Vivemos em uma sociedade que evita a tristeza e que o chorar ainda não é visto como uma expressão natural dos nossos sentimentos e sim como um constrangimento que precisa ser evitado. Não há uma pessoa enlutada que não tenha uma história para contar de uma pessoa querida que lhe pediu pra não ficar chorando pela pessoa que morreu e para que evite ficar triste. Mas o luto é um processo em que as pessoas estarão tristes e saudosistas, relembrando dos momentos que viveu com seu ente querido, ou em outros momentos, estará retomando sua vida na ausência da pessoa amada. Esse processo é dinâmico e constante. Não há certo e errado. Não há tempo pré-definido para o luto. Há um processo que precisa ser vivenciado, ressignificado e integrado a presença da ausência na vida da pessoa enlutada.

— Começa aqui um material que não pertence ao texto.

(** * Query orchestration pipeline: a shallow embedding and its properties

    The development follows the Python sources of the search backend:

    - [backend/core/user_context.py]      (UserContext, assigned_play_ids)
    - [backend/pipeline/retriever.py]     (build_pinecone_filter, retrieve_chunks)
    - [backend/core/llm_factory.py]       (get_llm)
    - [backend/pipeline/generator.py]     (grounded and general generation)
    - [backend/pipeline/intent_classifier.py] (classify_intent)
    - [backend/pipeline/recommender.py]   (get_recommendations)
    - [backend/pipeline/orchestrator.py]  (_apply_mode, _play_id_set_from_chunks,
                                           Orchestrator.run, Orchestrator.run_stream)

    Python [str] values are sequences of Unicode code points and are
    modelled as [list N]; [float] is IEEE binary64 and is modelled by the
    primitive floats; a [set] of strings is a [gset]; a [dict] read with
    [.get] is a [gmap].  Calls to the outside world (embedding service,
    vector index, chat model) thread an abstract world and append to a
    trace of observable actions. *)

From Stdlib Require Import ZArith NArith List Floats.
From Stdlib Require Import Strings.String Strings.Ascii DecimalString.
From stdpp Require Import gmap list sorting.

Set Warnings "-inexact-float,-register-all".
Local Open Scope Z_scope.

(** ** Python strings *)

(** A Python [str]: its code points, in order. *)
Abbreviation str := (list N).

(** An ASCII literal of the source as a [str]. *)
Definition lit (s : string) : str :=
  map N_of_ascii (list_ascii_of_string s).
(** C5.  On every input that the L1 builder accepts, the policy rows are
    chosen by [policy_eval] being empty or not: with an empty [policy_eval]
    a point satisfies the rows of the program exactly when the policy sums
    to 1 and the rows of the loops hold; otherwise exactly when
    [d_a = policy_eval[a]] for every action and the rows of the loops hold.
    In the second case every returned policy is within [tol] of
    [policy_eval], [tol] being the tolerance up to which the solver's point
    satisfies the rows.  ([policy_eval] is the vector of binary64 numbers
    that the call gets; the rows and the comparison are about their
    values.) *)
Theorem l1_policy_rows_by_policy_eval (z pbar : numvecvec) (kappa : Q)
    (w : numvecvec) (policy_eval : list float) :
  shapes_ok z pbar w -> policy_eval_ok z policy_eval ->
  exists m,
    srect_l1_model z pbar kappa w policy_eval = Return (m, layout pbar) /\
    (forall tol v,
       let loops :=
         all_actions (fun a i row =>
                        all_states (fun s i _ => P_holds tol z pbar v a s i
                                                 /\ psi_holds tol pbar w v a s i)
                                   0 i row)
                     0 0 pbar in
       (policy_eval = [] ->
        (Forall (constr_holds tol v) (constrs m) <-> normalized tol pbar v /\ loops)) /\
       (policy_eval <> [] ->
        (Forall (constr_holds tol v) (constrs m)
         <-> pinned tol pbar v (double_values policy_eval) /\ loops))) /\
    (forall optimize tol o policy budgets,
       policy_eval <> [] ->
       srect_l1_solve_gurobi optimize z pbar kappa w policy_eval
       = Return (o, policy, budgets) ->
       feasible_within tol m (attr_list (X (optimize m))) ->
       Forall2 (fun p q => Qabs (p - q) <= tol) policy (double_values policy_eval)).
Proof.
  intros Hs Hpe. exists (l1_lp z pbar kappa w (double_values policy_eval)).
  split; [now apply srect_l1_model_closed|]. split.
  - intros tol v. cbv zeta.
    assert (Hrows := l1_feasible_iff tol z pbar kappa w (double_values policy_eval) v).
    unfold feasible_within in Hrows.
    unfold l1_lp. cbn [constrs].
    rewrite Forall_app, l1_action_rows_hold. unfold l1_policy_rows.
    split; intros Hc.
    + subst policy_eval. cbn [double_values map is_empty].
      rewrite Forall_cons_iff, ones_row_holds. split; [tauto|].
      intros [HN HA]. split; [split; [exact HN | constructor] | exact HA].
    + destruct policy_eval as [|q pe]; [congruence|].
      cbn [double_values map is_empty].
      unfold pinned.
      now rewrite (pin_rows_hold tol pbar v (double_value q :: map double_value pe) 0 0).
  - intros optimize tol o policy budgets Hne Hret Hfeas.
    apply srect_l1_solve_Return in Hret; try assumption.
    cbv zeta in Hret. destruct Hret as (_ & _ & -> & _).
    apply l1_feasible_iff in Hfeas. destruct Hfeas as (_ & Hpol & _).
    destruct policy_eval as [|q pe]; [congruence|].
    cbn [double_values map is_empty] in Hpol |- *.
    destruct Hpe as [Hpe|[Hlen _]]; [discriminate|].
    unfold policy_of. destruct Hs as [Hz _].
    rewrite (covers_length _ _ Hz), <- Hlen.
    replace (length (q :: pe)) with (length (double_value q :: map double_value pe))
      by (cbn [length]; now rewrite length_map).
    now apply (pinned_policy tol pbar _ (double_value q :: map double_value pe) 0 0).
Qed.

Um dos pontos importantes relacionados ao luto é que não existe um tempo para se estar de luto. Cada pessoa viverá seu luto no seu tempo e de seu jeito. Muitos fatores influenciam esse processo, desde como se deu a morte, a personalidade do enlutado, as suas crenças e especialmente a qualidade da relação com a pessoa falecida.

Muitas pessoas relatam sobre não se sentirem compreendidas em seu processo de luto e pressionadas pelos familiares ou no trabalho. Pela CLT, as pessoas enlutadas têm 2 dias consecutivos de licença NOJO e logo estão sendo cobradas por produtividade. O próprio nome já nos remete ao tabu de nossa sociedade e a licença de 2 dias se aplica apenas para óbito de familiares diretos (pai, mãe, avós, filhos e netos).

Durante os primeiros seis meses da pandemia, um líder de equipe me procurou para que o ajudasse a abordar com sua equipe sobre morte e luto, visto que 70% de sua equipe havia perdido uma pessoa querida nos últimos meses. Espaços de conversa sobre as perdas foram implementados na rotina de trabalho, assim como atividades de meditação e arte. Atitudes inclusivas como a desse líder e de outras empresas que pude auxiliar durante a pandemia foram essenciais para que as pessoas pudessem se sentir cuidadas e respeitadas em seu processo de luto e retomada da vida.

Precisamos falar mais sobre o processo de vida e morte, compreender que são processos naturais e que, quanto mais pudermos olhar para a morte, mais buscaremos sentido em nossas vidas.

É fundamental que possamos lidar com o nosso medo pelo desconhecido, pela dor da perda ou pelas fantasias relacionadas ao processo de vida e morte, ou apenas, nos permitirmos entristecer e nos renovar individualmente e coletivamente.

Dra Samantha Mucci é Psicóloga, Professora de Psicologia Médica do Departamento de Psiquiatria da EPM/UNIFESP, coordenadora do Programa de Acolhimento ao Luto (PROALU) CAISM/UNIFESP.


Referências:

FRANCO, M. H. O Luto no século XXI: Uma compreensão abrangente do fenômeno. São Paulo: Summus, 2021.

PARKES, C. M. Luto: estudos sobre a perda na vida adulta. São Paulo: Summus, 1998.

STROEBE, M. & SCHUT, H. The dual process model of coping with bereavement: rationale and description. Death Stud, v.23, n.3, p.197-224, 1999.

WORDEN, J. W. Aconselhamento do luto e terapia do luto: um manual para profissionais da saúde mental. São Paulo: Roca, 2013.